Historians have used materialist and idealist arguments to attempt to explain the nature of antisemitism in Imperial Germany. An analysis of parliamentary debates from 1887 to 1898 shows antisemitic politicians’ concerns reflected those of agrarian populists in other countries, such as the United States. This argues against German particularism as an explanation for Imperial antisemitism, and further suggests that the politicians’ specifically anti-Jewish aims were secondary to their Mittelstand economic interests.
 
Offspring as Enemy? How Canada’s National Magazine Confronted Youth and Youth Culture in the 1960s
 
Jaymie Heilman
 
The idea of a “generation-gap” is one of the principal features in the mythology of the 1960s.
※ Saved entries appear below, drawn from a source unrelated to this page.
Lemma grid_loop_all_none (erf : R -> R) (fs : FileSystem) (combos : list (Q * Q))
    (results : list GridResult) (best_rmse : option R)
    (best_params : option GridResult) :
  (forall t h, evaluate_params erf fs t h = Ok None) ->
  grid_loop erf fs combos results best_rmse best_params = Ok (results, best_params).
Proof.
  intros Hnone. induction combos as [|[t h] combos IH]; [reflexivity|].
  cbn [grid_loop]. rewrite Hnone. cbn [bind]. exact IH.
Qed.

Lemma grid_loop_all_some (erf : R -> R) (fs : FileSystem) (combos : list (Q * Q)) :
  (forall t h, exists m, evaluate_params erf fs t h = Ok (Some m)) ->
  forall results best_rmse best_params,
  exists out best,
    grid_loop erf fs combos results best_rmse best_params = Ok (out, best)
    /\ List.length out = (List.length results + List.length combos)%nat.
Proof.
  intros Hsome. induction combos as [|[t h] combos IH];
    intros results best_rmse best_params.
  - exists results, best_params. split; [reflexivity | simpl; lia].
  - cbn [grid_loop]. destruct (Hsome t h) as [m E]. rewrite E. cbn [bind]. cbv zeta.
    match goal with
    | |- context [if ?b then ?x else ?y] =>
        match x with context [grid_loop] => destruct b end
    end;
      match goal with
      | |- context [grid_loop erf fs combos ?rs ?br ?bp] =>
          destruct (IH rs br bp) as (out & best & -> & Hlen)
      end;
      exists out, best; (split; [reflexivity|]);
      rewrite Hlen, length_app; simpl; lia.
Qed.

Lemma evaluate_params_ready (erf : R -> R) (fs : FileSystem) (tw ha : Q) :
  (forall m, In m REAL_RESULTS -> match_ready fs m) ->
  exists metrics, evaluate_params erf fs tw ha = Ok (Some metrics).
Proof.
  intros Hready.
  destruct (evaluate_params_cases erf fs tw ha)
    as [[(m1 & Hin1 & Hun1) _] | [[(dfs & Hload & m2 & df2 & Hin2 & Hno2) _]
                                 | [_ H]]]; [exfalso | exfalso | exact H].
  - destruct (Hready m1 Hin1) as (df & E & _). exact (Hun1 df E).
  - destruct (missing_not_ready fs REAL_RESULTS dfs m2 df2 Hload Hin2 Hno2)
      as [Hm2 Hnot].
    exact (Hnot (Hready m2 Hm2)).
Qed.

Lemma evaluate_params_rmse_pos (erf : R -> R) (fs : FileSystem) (tw ha : Q)
    (m : Metrics) :
  evaluate_params erf fs tw ha = Ok (Some m) -> 0 < mae m -> rmse m <> 0%R.
Proof.
  unfold evaluate_params.
  destruct (predict_all erf fs (trial_config tw ha) REAL_RESULTS [])
    as [predictions|]; [|discriminate].
  destruct (calculate_metrics predictions REAL_RESULTS) as [m'|e] eqn:E;
    [|discriminate].
  cbn [bind]. intros H Hpos. injection H as <-.
  destruct (calculate_metrics_bounds _ _ _ E ltac:(discriminate)) as (_ & Hle & _).
  apply Qlt_Rlt in Hpos. rewrite RMicromega.Q2R_0 in Hpos. lra.
Qed.

Lemma first_combination :
  exists rest, list_prod tactical_weights home_advantages = (0.50, 0.0) :: rest.
Proof. eexists. reflexivity. Qed.

(** The courses of the whole search, each with the condition that leads to
    it. *)
Lemma grid_search_cases (erf : R -> R) (fs : FileSystem) :
  ((exists m, In m REAL_RESULTS /\ match_unloadable fs m)
   /\ grid_search erf fs = Raised RuntimeError)
  \/ (((forall m, In m REAL_RESULTS -> ~ match_unloadable fs m)
       /\ exists m, In m REAL_RESULTS /\ ~ match_ready fs m)
      /\ grid_search erf fs = Raised (KeyError "margin"))
  \/ ((forall m, In m REAL_RESULTS -> match_ready fs m)
      /\ exists current,
           evaluate_params erf fs (WEIGHT_MODEL_TACTICAL DEFAULT_CONFIG)
                           (HOME_ADVANTAGE DEFAULT_CONFIG) = Ok (Some current)
           /\ ((rmse current = 0%R /\ grid_search erf fs = Raised ZeroDivisionError)
               \/ (rmse current <> 0%R
                   /\ exists best ranking, grid_search erf fs = Ok (best, ranking)))).
Proof.
  destruct (evaluate_params_cases erf fs 0.50 0.0)
    as [[Hun _] | [[(dfs & Hload & m2 & df2 & Hin2 & Hno2) E] | [Hready _]]].
  - left. split; [exact Hun|]. unfold grid_search.
    rewrite grid_loop_all_none; [reflexivity|].
    intros t h. unfold evaluate_params. now rewrite predict_all_unloadable.
  - right. left.
    destruct (missing_not_ready fs REAL_RESULTS dfs m2 df2 Hload Hin2 Hno2)
      as [Hm2 Hnot].
    split.
    + split; [intros m Hin; now apply (loaded_not_unloadable fs REAL_RESULTS dfs)
             | now exists m2].
    + unfold grid_search. destruct first_combination as [rest ->].
      now rewrite (grid_loop_propagates erf fs _ _ rest [] None None _ E).
  - right. right. split; [exact Hready|].
    destruct (evaluate_params_ready erf fs (WEIGHT_MODEL_TACTICAL DEFAULT_CONFIG)
                (HOME_ADVANTAGE DEFAULT_CONFIG) Hready) as (current & Ecur).
    exists current. split; [exact Ecur|].
    destruct (grid_loop_all_some erf fs (list_prod tactical_weights home_advantages)
                (fun t h => evaluate_params_ready erf fs t h Hready) [] None None)
      as (out & best & Hloop & Hlen).
    unfold grid_search. rewrite Hloop. cbn [bind].
    destruct out as [|r0 out]; [destruct first_combination as [rest E];
                                rewrite E in Hlen; discriminate Hlen|].
    rewrite Ecur. cbn [bind].
    destruct (Req_dec_T (rmse current) 0%R) as [H0|H0]; [left | right];
      (split; [exact H0|]); [reflexivity | eexists; eexists; reflexivity].
Qed.

Lemma In_tactical_weights_elo (t : Q) :
  In t tactical_weights -> t + round2 (1.0 - t) == 1.
Proof.
  intros H. repeat (destruct H as [<-|H]; [vm_compute; reflexivity|]). destruct H.
Qed.

(** X22. When [grid_search] returns, the ranking is sorted by [rmse] in
    ascending order and holds between 1 and 42 rows; each row comes from a
    combination of the grid, reports the metrics of the trial run with its
    own parameters, and its two model weights add up to 1; the best
    configuration returned is a row of the ranking with the least [rmse]. *)
Theorem grid_search_ranks_the_trials (erf : R -> R) (fs : FileSystem)
    (best : option GridResult) (ranking : list GridResult) :
  grid_search erf fs = Ok (best, ranking) ->
  (exists b, best = Some b /\ In b ranking
             /\ forall r, In r ranking -> by_rmse b r)
  /\ StronglySorted by_rmse ranking
  /\ (1 <= List.length ranking <= 42)%nat
  /\ forall r, In r ranking ->
       In (tactical_weight r) tactical_weights
       /\ In (home_advantage r) home_advantages
       /\ tactical_weight r + elo_weight r == 1
       /\ row_of_trial erf fs r.
Proof.
  unfold grid_search. intros H.
  destruct (grid_loop erf fs (list_prod tactical_weights home_advantages)
              [] None None) as [[results bp]|e] eqn:L; [|discriminate].
  cbn [bind] in H. destruct results as [|r0 rs] eqn:Er; [discriminate|].
  rewrite <- Er in *.
  destruct (evaluate_params erf fs (WEIGHT_MODEL_TACTICAL DEFAULT_CONFIG)
              (HOME_ADVANTAGE DEFAULT_CONFIG)) as [[current|]|e];
    cbn [bind] in H; try discriminate.
  destruct (Req_dec_T (rmse current) 0%R); [discriminate|].
  injection H as <- <-.
  destruct (grid_loop_inv erf fs _ _ _ _ _ _ L eq_refl eq_refl)
    as (Hbest & new & Hout & Hlen & Hrows).
  simpl in Hout. subst new.
  pose proof (sort_by_rmse_perm results) as Hperm.
  split; [|split; [|split]].
  - destruct bp as [b|]; [|simpl in Hbest; congruence].
    destruct Hbest as [Hin Hmin]. exists b. split; [reflexivity|]. split.
    + apply (Permutation_in _ (Permutation_sym Hperm) Hin).
    + intros r Hr. apply Hmin. apply (Permutation_in _ Hperm Hr).
  - apply sort_by_rmse_Sorted.
  - rewrite (Permutation_length Hperm). rewrite Er at 1. split; [simpl; lia|].
    exact Hlen.
  - intros r Hr. apply (Permutation_in _ Hperm) in Hr.
    destruct (Hrows r Hr) as (Hc & He & Hrow).
    apply in_prod_iff in Hc. destruct Hc as [Ht Hh].
    split; [exact Ht|]. split; [exact Hh|]. split; [|exact Hrow].
    rewrite He. now apply In_tactical_weights_elo.
Qed.

(** X23. [grid_search] raises [RuntimeError] exactly when the sheet of some
    historical match does not load as a table, and [KeyError] exactly when
    every sheet loads and some match lacks the rows of a team; otherwise
    every match is ready and it returns, or divides by a zero [rmse].  The
    comparison with the current parameters never meets a discarded trial. *)
Theorem grid_search_outcome (erf : R -> R) (fs : FileSystem) :
  (grid_search erf fs = Raised RuntimeError
   <-> exists m, In m REAL_RESULTS /\ match_unloadable fs m)
  /\ (grid_search erf fs = Raised (KeyError "margin")
      <-> (forall m, In m REAL_RESULTS -> ~ match_unloadable fs m)
          /\ exists m, In m REAL_RESULTS /\ ~ match_ready fs m)
  /\ ((grid_search erf fs = Raised ZeroDivisionError
       \/ exists out, grid_search erf fs = Ok out)
      <-> forall m, In m REAL_RESULTS -> match_ready fs m)
  /\ grid_search erf fs <> Raised TypeError.
Proof.
  assert (E13 : forall m, match_unloadable fs m -> match_ready fs m -> False).
  { intros m Hun (df & E & _). exact (Hun df E). }
  destruct (grid_search_cases erf fs)
    as [[(m1 & Hin1 & Hun1) E] | [[(Hload & m2 & Hin2 & Hnot2) E]
                                 | [Hready (current & _ & [[_ E]|[_ (b & rk & E)]])]]];
    rewrite E.
  - split; [split; [intros _; now exists m1 | reflexivity]|].
    split; [split; [discriminate | intros [H _]; exfalso; exact (H m1 Hin1 Hun1)]|].
    split; [|discriminate].
    split; [intros [H|[out H]]; discriminate
           | intros H; exfalso; exact (E13 m1 Hun1 (H m1 Hin1))].
  - split; [split; [discriminate
                   | intros (m & Hin & Hun); exfalso; exact (Hload m Hin Hun)]|].
    split; [split; [intros _; split; [exact Hload | now exists m2] | reflexivity]|].
    split; [|discriminate].
    split; [intros [H|[out H]]; discriminate
           | intros H; exfalso; exact (Hnot2 (H m2 Hin2))].
  - split; [split; [discriminate
                   | intros (m & Hin & Hun); exfalso; exact (E13 m Hun (Hready m Hin))]|].
    split; [split; [discriminate
                   | intros (_ & m & Hin & Hnot); exfalso; exact (Hnot (Hready m Hin))]|].
    split; [|discriminate].
    split; [intros _; exact Hready | intros _; now left].
  - split; [split; [discriminate
                   | intros (m & Hin & Hun); exfalso; exact (E13 m Hun (Hready m Hin))]|].
    split; [split; [discriminate
                   | intros (_ & m & Hin & Hnot); exfalso; exact (Hnot (Hready m Hin))]|].
    split; [|discriminate].
    split; [intros _; exact Hready | intros _; right; now exists (b, rk)].
Qed.

End GridSearchProperties.

Lemma two_name_fs_ready (m : HistoricalMatch) :
  In m REAL_RESULTS -> match_ready two_name_fs m.
Proof.
  intros H.
  repeat (destruct H as [<-|H];
          [eexists; split; [vm_compute; reflexivity|];
           split; intros Hno;
           [eapply (Hno _ (or_introl eq_refl))
           | eapply (Hno _ (or_intror (or_introl eq_refl)))]; reflexivity|]).
  destruct H.
Qed.

Lemma two_name_fs_search :
  exists best ranking, grid_search odd_sigmoid two_name_fs = Ok (best, ranking).
Proof.
  destruct (grid_search_cases odd_sigmoid two_name_fs)
    as [[(m & Hin & Hun) _] | [[(_ & m & Hin & Hnot) _]
                              | [_ (current & Ecur & [[H0 _]|[_ H]])]]].
  - exfalso. destruct (two_name_fs_ready m Hin) as (df & E & _). exact (Hun df E).
  - exfalso. exact (Hnot (two_name_fs_ready m Hin)).
  - exfalso.
    assert (Hc : exists c,
               evaluate_params odd_sigmoid two_name_fs
                 (WEIGHT_MODEL_TACTICAL DEFAULT_CONFIG) (HOME_ADVANTAGE DEFAULT_CONFIG)
               = Ok (Some c) /\ 0 < mae c)
      by (eexists; split; vm_compute; reflexivity).
    destruct Hc as (c & Ec & Hpos). rewrite Ecur in Ec. injection Ec as <-.
    exact (evaluate_params_rmse_pos _ _ _ _ _ Ecur Hpos H0).
  - exact H.
Qed.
The construct implies that the response of parents to the social and cultural activism of their teenage baby-boomers, those born in the period 1946-1962, was systematically hostile and decidedly unsympathetic. An examination of the contents of the Canadian periodical Maclean’s between the years 1959 and 1973, however, reveals a very different reaction towards youth. Attitudes in the magazine regarding youth-culture were generally positive and frequently laudatory, thus calling into question the reality of the generation-gap.
 
Public Attitudes in Canada Toward Unmarried Mothers, 1950-1996
 
Susan Crawford
 
Has the social stigma and shame once attached to unwed motherhood disappeared? A review of the Canadian popular press from 1950 to the present suggests that the stigma is now an economic one. This paper traces public attitudes toward unmarried mothers as viewed primarily through the pages of Maclean’s and Chatelaine and concludes that, while the stigma now is mainly an economic one, the sense of shame surrounding unwed motherhood has not disappeared completely.
 
Power, Arabism and Islam in the Writings of
 Muhib al-Din al-Khatib in al-Fath
 
Amal  N. Ghazal
 
The writings of Muhib al-Din al-Khatib reveal a deep concern over Muslim weakness in the face of European domination in the interwar period. In his weekly newspaper al-Fath, al-Khatib confronted the issues which threatened to increase Muslim division following the dissolution of the Ottoman Empire. He considered Islam the common bond by which all Muslims could unite to resist the West. While Arabism could fit into and uphold this unity, separatist nationalisms threatened it and caused further divisions inspired by the West. In his editorial writing, al-Khatib suggested various reforms aimed at reviving Muslim control of their own lands.